召喚獣と主人ってことはそういうことのはずだ。
そうすると、この家は狭すぎる。
ベッドも1つしかないし。
「引っ越しが必要かぁ」
「確かにこの家、3人では少し狭いかもしれませんね」
「そうだな。お金を稼がないと。3人分の生活費となれば、清掃の仕事じゃとても賄えないし」
「やはり冒険者ですか?」
「2人が戦うの嫌じゃなければ」
「私たちはご主人様の命令なら、何でも致しますので」
「ありがとう。でも、言いたいことはちゃんと言ってくれよ?」
「はい。かしこまりました」
優しくレイネの頭を撫でてみる。
つい猫にやるみたいにしてしまったけど、幸せそうに笑ってくれているから良しとするか。

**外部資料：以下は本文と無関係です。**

(** The address of a socket; [c] asks for it. *)
Definition socket_name (c : Z -> hcall) : P unit :=
  let! r := registers in
  let! fd := translate_vfd (int32 (rdi r)) in
  let! n := call (c fd) in
  if r_result n <? 0 then set_errno
  else
    host_array SOCKADDR_SIZE (Z.of_nat (length (r_name n))) ;;;
    when (negb (rsi r =? 0)) (on_mem (guest_write (rsi r) (r_name n))) ;;;
    when (negb (rdx r =? 0)) (on_mem (guest_write (rdx r) (le_bytes 4 (Z.of_nat (length (r_name n)))))) ;;;
    set_result 0.
Definition sys_getsockname : P unit := socket_name HGetsockname.
Definition sys_getpeername : P unit := socket_name HGetpeername.

Definition sys_sendto : P unit :=
  let! r := registers in
  let bytes := rdx r in
  let flags := int32 (r10 r) in
  let addrlen := uint32 (r9 r) in
  or_ebadf
    (if 0x20000000 <? bytes then set_result (- ENOMEM)
     else if SOCKADDR_SIZE <? addrlen then set_result (- EINVAL)
     else
       let! fd := translate_writable (int32 (rdi r)) in
       let! buffers := on_mem (gather_buffers (rsi r) bytes) in
       let send name :=
         let! data := on_mem (buffers_data buffers) in
         call_result (HSendmsg fd data name flags) in
       if (0 <? addrlen) && negb (r8 r =? 0) then
         let! addr := sockaddr (r8 r) addrlen in
         match connectable fd addr with
         | None => set_result (- EPERM)
         | Some a => send (Some (take (Z.to_nat addrlen) a))
         end
       else send None).

(** [guest_addrlen = min(guest_addrlen, namelen)] and the address itself, if there is room. *)
Definition give_address (g_len g_addr : Z) (name : list Z) : P unit :=
  let! p := on_mem (writable_view g_len 4) in
  let! old := on_mem (view_load p 4) in
  let len := Z.min (le_value old) (Z.of_nat (length name)) in
  on_mem (view_store p (le_bytes 4 len)) ;;;
  when (negb (g_addr =? 0) && (0 <? len)) (on_mem (guest_write g_addr (take (Z.to_nat len) name))).

Definition sys_recvfrom : P unit :=
  let! r := registers in
  let bytes := rdx r in
  or_ebadf
    (if 0x4000000 <? bytes then set_result (- ENOMEM)
     else
       let! fd := translate_vfd (int32 (rdi r)) in
       let! buffers := on_mem (writable_buffers (rsi r) bytes) in
       let! n := call (HRecvmsg fd (total_len buffers) [] (int32 (r10 r))) in
       on_mem (fill_buffers buffers (r_data n)) ;;;
       if r_result n <? 0 then set_errno
       else
         when (negb (r9 r =? 0)) (give_address (r9 r) (r8 r) (r_name n)) ;;;
         set_result (r_result n)).

(** [struct msghdr] *)
Definition MSGHDR_SIZE : Z := 56.
Definition msg_name (l : list Z) : Z := field64 l 0.
Definition msg_namelen (l : list Z) : Z := field32 l 8.
Definition msg_iov (l : list Z) : Z := field64 l 16.
Definition msg_iovlen (l : list Z) : Z := field64 l 24.
Definition msg_control (l : list Z) : Z := field64 l 32.
Definition msg_controllen (l : list Z) : Z := field64 l 40.

Definition sys_recvmsg : P unit :=
  let! r := registers in
  or_ebadf
    (let! fd := translate_vfd (int32 (rdi r)) in
     let! msg := on_mem (guest_read (rsi r) MSGHDR_SIZE) in
     let n := msg_iovlen msg in
     if 128 <? n then set_result (- EINVAL)
     else
       host_array 2048 (n * 16) ;;;
       let! vecs := on_mem (guest_read (msg_iov msg) (n * 16)) in
       let! buffers := gather_vectors writable_buffers (Z.to_nat n) 0 vecs in
       let! control :=
         (if negb (msg_control msg =? 0) && (0 <? msg_controllen msg) && (msg_controllen msg <=? 256) then
            host_array 256 (msg_controllen msg) ;;; on_mem (guest_read (msg_control msg) (msg_controllen msg))
          else ret []) in
       let! res := call (HRecvmsg fd (total_len buffers) control (int32 (rdx r))) in
       on_mem (fill_buffers buffers (r_data res)) ;;;
       if r_result res <? 0 then set_errno
       else
         when (negb (msg_name msg =? 0) && (0 <? msg_namelen msg))
           (give_address (rsi r ⊕ 8) (msg_name msg) (r_name res)) ;;;
         set_result (r_result res)).

(** The length of the address is not compared with the size of [addr]. *)
Definition sys_sendmsg : P unit :=
  let! r := registers in
  or_ebadf
    (let! fd := translate_writable (int32 (rdi r)) in
     let! msg := on_mem (guest_read (rsi r) MSGHDR_SIZE) in
     let n := msg_iovlen msg in
     if 128 <? n then set_result (- EINVAL)
     else
       host_array 2048 (n * 16) ;;;
       let! vecs := on_mem (guest_read (msg_iov msg) (n * 16)) in
       let! buffers := gather_vectors gather_buffers (Z.to_nat n) 0 vecs in
       let send name :=
         let! data := on_mem (buffers_data buffers) in
         call_result (HSendmsg fd data name (int32 (rdx r))) in
       if (0 <? msg_namelen msg) && negb (msg_name msg =? 0) then
         let! addr := sockaddr (msg_name msg) (msg_namelen msg) in
         match connectable fd addr with
         | None => set_result (- EPERM)
         | Some a => send (Some (take (Z.to_nat (msg_namelen msg)) a))
         end
       else send None).

(** [struct mmsghdr]: a [msghdr] and the length *)
Definition MMSGHDR_SIZE : Z := 64.
(** The loop over the vectors of one message, with [total]. *)
Fixpoint send_vectors (fd : Z) (n i : nat) (vecs : list Z) (total : Z) : P Z :=
  match n with
  | O => ret total
  | S n' =>
      let! buffers := on_mem (gather_buffers (iov_base vecs i) (iov_len vecs i)) in
      let! data := on_mem (buffers_data buffers) in
      let! res := call (HWrite fd data) in
      if r_result res <? 0 then let! s := get in ret (- errno (fhost (fds s)))
      else send_vectors fd n' (S i) vecs (total + r_result res)
  end.
(** The loop over the messages: the lengths to write back and the number that was sent. *)
Fixpoint send_messages (fd : Z) (n i : nat) (msgs : list Z) (sent : Z) : P (list (nat * Z) * Z) :=
  match n with
  | O => ret ([], sent)
  | S n' =>
      let msg := drop (64 * i) msgs in
      if 1024 <? msg_iovlen msg then set_result (- EINVAL) ;;; ret ([], sent)
      else
        host_array 16384 (msg_iovlen msg * 16) ;;;
        let! vecs := on_mem (guest_read (msg_iov msg) (msg_iovlen msg * 16)) in
        if 0 <? int32 (msg_namelen msg) then throw (MachineException "sendmmsg: sockaddr not supported" 0)
        else
          let! total := send_vectors fd (Z.to_nat (msg_iovlen msg)) 0 vecs 0 in
          let! (lens, sent') := send_messages fd n' (S i) msgs (if 0 <? total then sent + 1 else sent) in
          ret ((i, total) :: lens, sent')
  end.
(** [guest_msgs[i].msg_len = total] *)
Definition set_msg_len (msgs : list Z) (e : nat * Z) : list Z :=
  take (64 * fst e + 56) msgs ++ le_bytes 4 (uint32 (snd e)) ++ drop (64 * fst e + 60) msgs.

「さて、そしたらレイネは掃除を頼む。俺は食事の方を担当するよ」
「ご主人様の手作りですか?」
「期待のこもった視線を向けてくれて申し訳ないが、近くの店で買ってくる」
「なるほど。お気をつけて」
「ああ。今度はネミリの料理も楽しみにしてるよ」
「ぐーすーぐーすー……」
「本当に申し訳ありません……」
耳と尻尾を垂れさせて、レイネは再三頭を下げるのだった。